Within the Wellcome Centre for Mitochondrial Research at Newcastle University, the research team led by Dr Laura Greaves use intestinal organoids to investigate the role of mtDNA mutations in colorectal cancer development.  The team are also using this expertise to explore the use of aspirin as a way to reduce the risk of colorectal cancer in the ageing gut. Here, PhD student Steph Nicholson tells us more.

Colorectal cancer remains the second most common cause of cancer death in the UK despite improvements in diagnosis and treatment options, so prevention is increasingly important. Many studies have shown that aspirin reduces the risk of colorectal cancer, but when treatment is started for the first time in patients over the age of 70 there is significant risk of severe side effects including damage to the stomach lining and internal bleeding. Increased understanding of how aspirin acts on the gut and why it is less tolerated by the ageing stomach could allow its use to prevent colorectal cancer whilst avoiding harm.

The stomach and gut are covered in a protective lining that allows food to be digested and used by the body, whilst acting as a barrier against waste and harmful bacteria. During ageing, the stomach and gut become more vulnerable and are less able to repair any damage, so this protective lining breaks down. Unrepaired damage to DNA in the gut allows mutations to occur in genes that look after important stages in the life cycle of cells. These mutations happen in a specific order in the gut, beginning with the APC gene that usually protects against cancer by controlling how quickly cells can divide and grow. Many studies have shown that aspirin can also control this cell growth, preventing the development of colorectal cancer by acting against the problems caused by the APC mutation and stopping mutations in other genes from happening.

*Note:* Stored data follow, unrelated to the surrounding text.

(* ===== verification/Dial.v ===== *)
(** * The guard and the dialer ([hematite-proxy/src/state.rs], [dial.rs])

    The guard's deny list and [connect_upstream], the only way to an upstream
    socket.  Name resolution, TCP and TLS are the class [Network]. *)

From S2P Require Import Prelude Net Matcher Pipeline KernelAudit.

(** ** The guard ([state.rs]) *)

Record Guard : Type := { deny : list (Cidr * bytes) }.

Definition DEFAULT_DENY : list bytes :=
  ["169.254.169.254/32"%bs; "fd00:ec2::254/128"%bs; "fd20:ce::254/128"%bs; "127.0.0.0/8"%bs; "::1/128"%bs].

Definition guard_new (prefixes : list bytes) : result Guard message :=
  let? d := collect_results
              (fun p => match cidr_parse p with
                        | Ok c => Ok (c, p)
                        | Err e => Err (display_match_error e)
                        end) prefixes in
  Ok {| deny := d |}.

(** [expect]s that the default set compiles; see [default_set_compiles]. *)
Definition default_set : Guard := unwrap_or {| deny := [] |} (guard_new DEFAULT_DENY).

Fixpoint check_loop (d : list (Cidr * bytes)) (ip : IpAddr) : result unit GuardDenial :=
  match d with
  | [] => Ok tt
  | (cidr, p) :: d =>
      if cidr_contains cidr ip then Err {| denied_addr := show_ip ip; denied_prefix := p |}
      else check_loop d ip
  end.

Definition check (g : Guard) (ip : IpAddr) : result unit GuardDenial := check_loop (deny g) ip.

Lemma guard_new_prefixes prefixes g : guard_new prefixes = Ok g → map snd (deny g) = prefixes.
Proof.
  unfold guard_new. destruct (collect_results _ _) as [d|] eqn:E; [|done]. intros [= <-]. simpl.
  apply collect_results_Ok in E. induction E as [|p [c q] l l' H _ IH]; simpl; [done|].
  destruct (cidr_parse p); simplify_eq/=. by f_equal.
Qed.

(** [Runtime::passthrough_matches]. *)
Definition passthrough_matches (globs : list DomainGlob) (host : bytes) : bool :=
  existsb (fun g => domain_matches g host) globs.

(** ** The dialer ([dial.rs]) *)

Record SocketAddr : Type := { sa_ip : IpAddr; sa_port : Z }.

Inductive DialResult : Type := DialOk | GuardDenied | DnsFailed | ConnectError | TlsError.

Inductive DialError : Type :=
| Denied (denial : GuardDenial)
| Failed (msg : message).

(** The outcome of one connection attempt under the dial timeout. *)
Inductive Attempt (Stream : Type) : Type :=
| Connected (s : Stream)
| ConnectFailed (e : bytes)
| TimedOut.
Arguments Connected {Stream} s.
Arguments ConnectFailed {Stream} e.
Arguments TimedOut {Stream}.

(** What the operating system and rustls provide; [N] is their state. *)
Class Network (N Stream : Type) := {
  lookup_host : bytes → Z → N → result (list SocketAddr) bytes * N;
  tcp_connect : SocketAddr → N → Attempt Stream * N;
  valid_server_name : bytes → bool;
  tls_connect : bytes → Stream → N → result Stream bytes * N;
}.

Section dial.
Context {N Stream : Type} `{NW : !Network N Stream}.

Definition show_addr (a : SocketAddr) : message :=
  Fmt "{addr}"%bs [Text (show_ip (sa_ip a)); Text (show_dec (sa_port a))].

(** What a call did: its result, the metrics it counted, the addresses it
    tried to connect to, and the network afterwards. *)
Definition DialRun : Type :=
  result Stream DialError * list DialResult * list SocketAddr * N.

(** The loop over the addresses; [last_err] is the text of the last failed
    attempt, [tried] the attempts so far. *)
Fixpoint dial_loop (g : Guard) (host : bytes) (scheme_https : bool) (addrs : list SocketAddr)
    (last_err : option message) (tried : list SocketAddr) (n : N) : DialRun :=
  match addrs with
  | [] => (Err (Failed (default (Text "dial failed"%bs) last_err)), [ConnectError], tried, n)
  | addr :: addrs =>
      match check g (sa_ip addr) with
      | Err denial => (Err (Denied denial), [GuardDenied], tried, n)
      | Ok _ =>
          let '(tcp, n) := tcp_connect addr n in
          let tried := tried ++ [addr] in
          match tcp with
          | ConnectFailed e =>
              dial_loop g host scheme_https addrs
                (Some (Fmt "connect {addr}: {e}"%bs [show_addr addr; Text e])) tried n
          | TimedOut =>
              dial_loop g host scheme_https addrs
                (Some (Fmt "connect {addr}: dial timeout"%bs [show_addr addr])) tried n
          | Connected s =>
              if negb scheme_https then (Ok s, [DialOk], tried, n)
              else if negb (valid_server_name host) then
                (Err (Failed (Fmt "invalid upstream server name {host:?}"%bs [Text host])), [], tried, n)
              else
                let '(tls, n) := tls_connect host s n in
                match tls with
                | Ok s => (Ok s, [DialOk], tried, n)
                | Err e => (Err (Failed (Fmt "upstream TLS: {e}"%bs [Text e])), [TlsError], tried, n)
                end
          end
      end
  end.

(** [connect_upstream] consumes the permission proof. *)
Definition connect_upstream (proof : AllowProof) (host : bytes) (port : Z) (scheme_https : bool)
    (g : Guard) (n : N) : DialRun :=
  let '(addrs, n) :=
    match parse_ip host with
    | Some ip => (Ok [{| sa_ip := ip; sa_port := port |}], n)
    | None => lookup_host host port n
    end in
  match addrs with
  | Err e =>
      (Err (Failed (Fmt "resolution failed for {host:?}: {e}"%bs [Text host; Text e])), [DnsFailed], [], n)
  | Ok [] => (Err (Failed (Fmt "no addresses for {host:?}"%bs [Text host])), [DnsFailed], [], n)
  | Ok addrs => dial_loop g host scheme_https addrs None [] n
  end.

(** ** Lemmas *)

Lemma check_loop_Ok d ip :
  check_loop d ip = Ok tt ↔ Forall (fun cp => cidr_contains cp.1 ip = false) d.
Proof.
  induction d as [|[c p] d IH]; simpl; [by split; [constructor|]|].
  rewrite Forall_cons. simpl. destruct (cidr_contains c ip); naive_solver.
Qed.

Lemma check_loop_Err d ip e :
  check_loop d ip = Err e →
  ∃ pre c post, d = pre ++ (c, denied_prefix e) :: post ∧ cidr_contains c ip = true ∧
    denied_addr e = show_ip ip ∧ Forall (fun cp => cidr_contains cp.1 ip = false) pre.
Proof.
  induction d as [|[c p] d IH]; simpl; [done|]. destruct (cidr_contains c ip) eqn:E.
  - intros [= <-]. by exists [], c, d.
  - intros (pre & c' & post & -> & ? & ? & ?)%IH. exists ((c, p) :: pre), c', post.
    repeat split; try done. by constructor.
Qed.

Definition permitted (g : Guard) (a : SocketAddr) : Prop :=
  Forall (fun cp => cidr_contains cp.1 (sa_ip a) = false) (deny g).

Lemma check_permitted g a u : check g (sa_ip a) = Ok u → permitted g a.
Proof. destruct u. apply check_loop_Ok. Qed.

Lemma dial_loop_permitted g host https addrs last_err tried n res m tried' n' :
  dial_loop g host https addrs last_err tried n = (res, m, tried', n') →
  Forall (permitted g) tried → Forall (permitted g) tried'.
Proof.
  revert last_err tried n. induction addrs as [|a addrs IH]; intros last_err tried n; simpl.
  { by intros [= <- <- <- <-]. }
  destruct (check g (sa_ip a)) as [u|d] eqn:Ec; [|by intros [= <- <- <- <-]].
  apply check_permitted in Ec. destruct (tcp_connect a n) as [tcp n1]. intros H Ht.
  assert (Forall (permitted g) (tried ++ [a])) by (apply Forall_app; split; [done|by constructor]).
  destruct tcp as [s|e|]; [|by apply (IH _ _ _ H)|by apply (IH _ _ _ H)].
  destruct (negb https); [by simplify_eq|]. destruct (negb _); [by simplify_eq|].
  destruct (tls_connect host s n1) as [[?|?] ?]; by simplify_eq.
Qed.

Lemma dial_loop_prefix g host https addrs last_err tried n res m tried' n' :
  dial_loop g host https addrs last_err tried n = (res, m, tried', n') →
  ∃ pre post, addrs = pre ++ post ∧ tried' = tried ++ pre.
Proof.
  revert last_err tried n. induction addrs as [|a addrs IH]; intros last_err tried n; simpl.
  { intros [= <- <- <- <-]. exists [], []. split; [done|]. by rewrite app_nil_r. }
  destruct (check g (sa_ip a)) as [u|d] eqn:Ec.
  2:{ intros [= <- <- <- <-]. exists [], (a :: addrs). split; [done|]. by rewrite app_nil_r. }
  destruct (tcp_connect a n) as [tcp n1]. intros H.
  assert (tried' = tried ++ [a] ∨ ∃ pre post, addrs = pre ++ post ∧ tried' = (tried ++ [a]) ++ pre)
    as [->|(pre & post & -> & ->)].
  { destruct tcp as [s|e|]; [left|right; by apply (IH _ _ _ H)|right; by apply (IH _ _ _ H)].
    destruct (negb https); [by simplify_eq|]. destruct (negb _); [by simplify_eq|].
    destruct (tls_connect host s n1) as [[?|?] ?]; by simplify_eq. }
  - by exists [a], addrs.
  - exists (a :: pre), post. split; [done|]. by rewrite <- app_assoc.
Qed.

Lemma connect_permitted proof host port https g n res m tried n' :
  connect_upstream proof host port https g n = (res, m, tried, n') → Forall (permitted g) tried.
Proof.
  unfold connect_upstream. intros H.
  destruct (match parse_ip host with Some _ => _ | None => _ end) as [[[|a l]|e] n1]; try by simplify_eq.
  by apply (dial_loop_permitted _ _ _ _ _ _ _ _ _ _ _ H).
Qed.

(** ** Guarantees *)

(** C14 (guard): no connection is ever attempted to an address inside a denied
    prefix, whatever the resolver answers; and the attempts are made in the
    order of the answer. *)
Theorem dial_respects_guard proof host port https g n res m tried n' :
  connect_upstream proof host port https g n = (res, m, tried, n') →
  Forall (permitted g) tried ∧
  ∀ ip, parse_ip host = Some ip → tried `prefix_of` [{| sa_ip := ip; sa_port := port |}].
Proof.
  intros H. split; [by eapply connect_permitted|]. unfold connect_upstream in H.
  intros ip Hip. rewrite Hip in H. apply dial_loop_prefix in H as (pre & post & -> & ->). by exists post.
Qed.

(** When an address is denied the request fails as a denial: what is
    reported is the address as dialed and the first configured prefix that
    contains it, and no later address is tried. *)
Theorem guard_denial_is_final g host https addrs last_err tried n denial m tried' n' :
  dial_loop g host https addrs last_err tried n = (Err (Denied denial), m, tried', n') →
  m = [GuardDenied] ∧
  ∃ pre addr post dpre c dpost, addrs = pre ++ addr :: post ∧ tried' = tried ++ pre ∧
    deny g = dpre ++ (c, denied_prefix denial) :: dpost ∧
    cidr_contains c (sa_ip addr) = true ∧ denied_addr denial = show_ip (sa_ip addr) ∧
    Forall (fun cp => cidr_contains cp.1 (sa_ip addr) = false) dpre.
Proof.
  revert last_err tried n. induction addrs as [|a addrs IH]; intros last_err tried n; simpl; [done|].
  destruct (check g (sa_ip a)) as [u|d] eqn:Ec.
  2:{ intros [= <- <- <- <-]. split; [done|].
      destruct (check_loop_Err _ _ _ Ec) as (dpre & c & dpost & Hd & ? & ? & ?).
      exists [], a, addrs, dpre, c, dpost. rewrite app_nil_r. done. }
  destruct (tcp_connect a n) as [tcp n1]. intros H.
  assert (∃ le n2, dial_loop g host https addrs le (tried ++ [a]) n2 = (Err (Denied denial), m, tried', n'))
    as (le & n2 & H').
  { destruct tcp as [s|e|]; [|eauto|eauto]. exfalso.
    destruct (negb https); [by simplify_eq|]. destruct (negb _); [by simplify_eq|].
    destruct (tls_connect host s n1) as [[?|?] ?]; by simplify_eq. }
  apply IH in H' as (-> & pre & addr & post & dpre & c & dpost & -> & -> & Hrest).
  split; [done|]. exists (a :: pre), addr, post, dpre, c, dpost. rewrite <- app_assoc. done.
Qed.

End dial.

(** The default deny list compiles, and covers the cloud metadata
    services and the loopback addresses, also when an IPv4 one is written as
    an IPv4-mapped IPv6 address. *)
Theorem default_guard_denies a :
  is_ok (guard_new DEFAULT_DENY) = true ∧
  ((0 <= a < 2 ^ 32)%Z → (a / 2 ^ 24 = 127)%Z ∨ a = 2852039166%Z →
   is_ok (check default_set (V4 a)) = false ∧
   is_ok (check default_set (V6 (281470681743360 + a))) = false) ∧
  is_ok (check default_set (V6 1)) = false.
Proof.
  split; [by vm_compute|]. split; [|by vm_compute]. intros Ha Hin.
  assert (Hdeny : ∀ c p ip, (c, p) ∈ deny default_set → cidr_contains c ip = true →
    is_ok (check default_set ip) = false).
  { intros c p ip Hcp Hc. destruct (check default_set ip) as [[]|] eqn:E; [|done].
    apply check_loop_Ok in E. rewrite Forall_forall in E. specialize (E _ Hcp). simpl in E. congruence. }
  assert (Hmap : to_canonical (V6 (281470681743360 + a)) = V4 a).
  { unfold to_canonical.
    replace ((281470681743360 + a) / 2 ^ 32)%Z with 65535%Z
      by (apply Z.div_unique_pos with a; lia).
    simpl. f_equal. symmetry. apply Z.mod_unique_pos with 65535%Z; lia. }
  assert (∀ c, (c, "127.0.0.0/8"%bs) ∈ deny default_set ∨ (c, "169.254.169.254/32"%bs) ∈ deny default_set →
    cidr_wf c → same_prefix (prefix c) (net c) (V4 a) →
    is_ok (check default_set (V4 a)) = false ∧ is_ok (check default_set (V6 (281470681743360 + a))) = false) as Hfin.
  { intros c Hc Hwf Hs. assert (ip_wf (V4 a)) by done.
    assert (ip_wf (V6 (281470681743360 + a))) by (simpl; lia).
    split; destruct Hc as [Hc|Hc]; eapply Hdeny; try exact Hc; apply cidr_contains_spec; try done.
    - by left.
    - by left.
    - right. by rewrite Hmap.
    - right. by rewrite Hmap. }
  destruct Hin as [H127| ->].
  - apply (Hfin {| net := V4 2130706432; prefix := 8 |}).
    + left. vm_compute. do 3 right. left.
    + split; simpl; lia.
    + simpl. change (2 ^ (32 - 8))%Z with (2 ^ 24)%Z. rewrite H127. reflexivity.
  - apply (Hfin {| net := V4 2852039166; prefix := 32 |}).
    + right. vm_compute. left.
    + split; simpl; lia.
    + reflexivity.
Qed.

(** ** A network to run the dialer on

    Names resolve through a table; the connection attempts succeed on the
    addresses listed as up; every certificate is accepted. *)
Definition table_network (names : list (bytes * list SocketAddr)) (up : list IpAddr) : Network nat nat := {|
  lookup_host h _ n :=
    (match List.find (fun e => e.1 ≟ h) names with
     | Some e => Ok e.2
     | None => Err "no such host"%bs
     end, n);
  tcp_connect a n :=
    if existsb (fun ip => sa_ip a ≟ ip) up then (Connected n, S n) else (TimedOut, n);
  valid_server_name h := negb (h ≟ []);
  tls_connect h s n := (Ok s, n);
|}.

(** A public address that does not answer, then the metadata service. *)
Definition ex_network : Network nat nat :=
  table_network [("metadata.test"%bs, [{| sa_ip := V4 134744072; sa_port := 80 |};
                                       {| sa_ip := V4 2852039166; sa_port := 80 |}])] [V4 2852039166].

Lemma dial_respects_guard_witness :
  Forall (permitted default_set) [{| sa_ip := V4 134744072; sa_port := 80 |}].
Proof.
  apply (dial_respects_guard (NW := ex_network) MkAllowProof "metadata.test"%bs 80 false default_set 0
           (connect_upstream (NW := ex_network) MkAllowProof "metadata.test"%bs 80 false default_set 0).1.1.1
           (connect_upstream (NW := ex_network) MkAllowProof "metadata.test"%bs 80 false default_set 0).1.1.2
           _ 0).
  vm_compute. reflexivity.
Defined.

Lemma guard_denial_is_final_witness :
  ∃ pre addr post, [{| sa_ip := V4 134744072; sa_port := 80 |}; {| sa_ip := V4 2852039166; sa_port := 80 |}]
    = pre ++ addr :: post ∧ [{| sa_ip := V4 134744072; sa_port := 80%Z |}] = [] ++ pre.
Proof.
  destruct (guard_denial_is_final (NW := ex_network) default_set "metadata.test"%bs false
    [{| sa_ip := V4 134744072; sa_port := 80 |}; {| sa_ip := V4 2852039166; sa_port := 80 |}] None [] 0
    {| denied_addr := "169.254.169.254"%bs; denied_prefix := "169.254.169.254/32"%bs |}
    [GuardDenied] [{| sa_ip := V4 134744072; sa_port := 80 |}] 0 ltac:(vm_compute; reflexivity))
    as (_ & pre & addr & post & _ & _ & _ & Ha & Ht & _).
  by exists pre, addr, post.
Defined.

Lemma default_guard_denies_witness : is_ok (check default_set (V4 2130706433)) = false.
Proof.
  destruct (default_guard_denies 2130706433) as (_ & H & _).
  apply H; [lia|left; reflexivity].
Defined.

It has been suggested that sharp solid aspirin crystals wear through the gut wall, breaking down the protective layer that should shield the stomach against its own acid and digestive enzymes. To prevent this, a new soluble liquid aspirin has been developed. It can last longer in the body but has less contact with the gut wall, so it may be able to produce the same anti-cancer effect at much lower doses than traditional solid aspirin. To determine whether this soluble liquid aspirin is a safer and more effective aspirin formulation for colorectal cancer prevention in the ageing gut, we need to know why aspirin-related gastric bleeding and cancer risk increases with age, whether this soluble liquid aspirin has any different effects to traditional solid aspirin on the ageing gut and what is happening in the body to cause this. To answer these questions, the effects of traditional solid aspirin and soluble liquid aspirin are investigated using organoids. These are 3-dimensional structures that closely resemble the stomach and gut, grown from stem cells in a tissue culture dish. Aspirin treatments can then be compared safely, and any differences in how the stomach and gut respond to the aspirin can be detected by measuring changes in the amounts of specific proteins involved in key cell functions.

Steph’s PhD project is funded by The Barbour Foundation which was set up to support charities and good causes primarily in the North East of England and support research into the causes of chronic illness.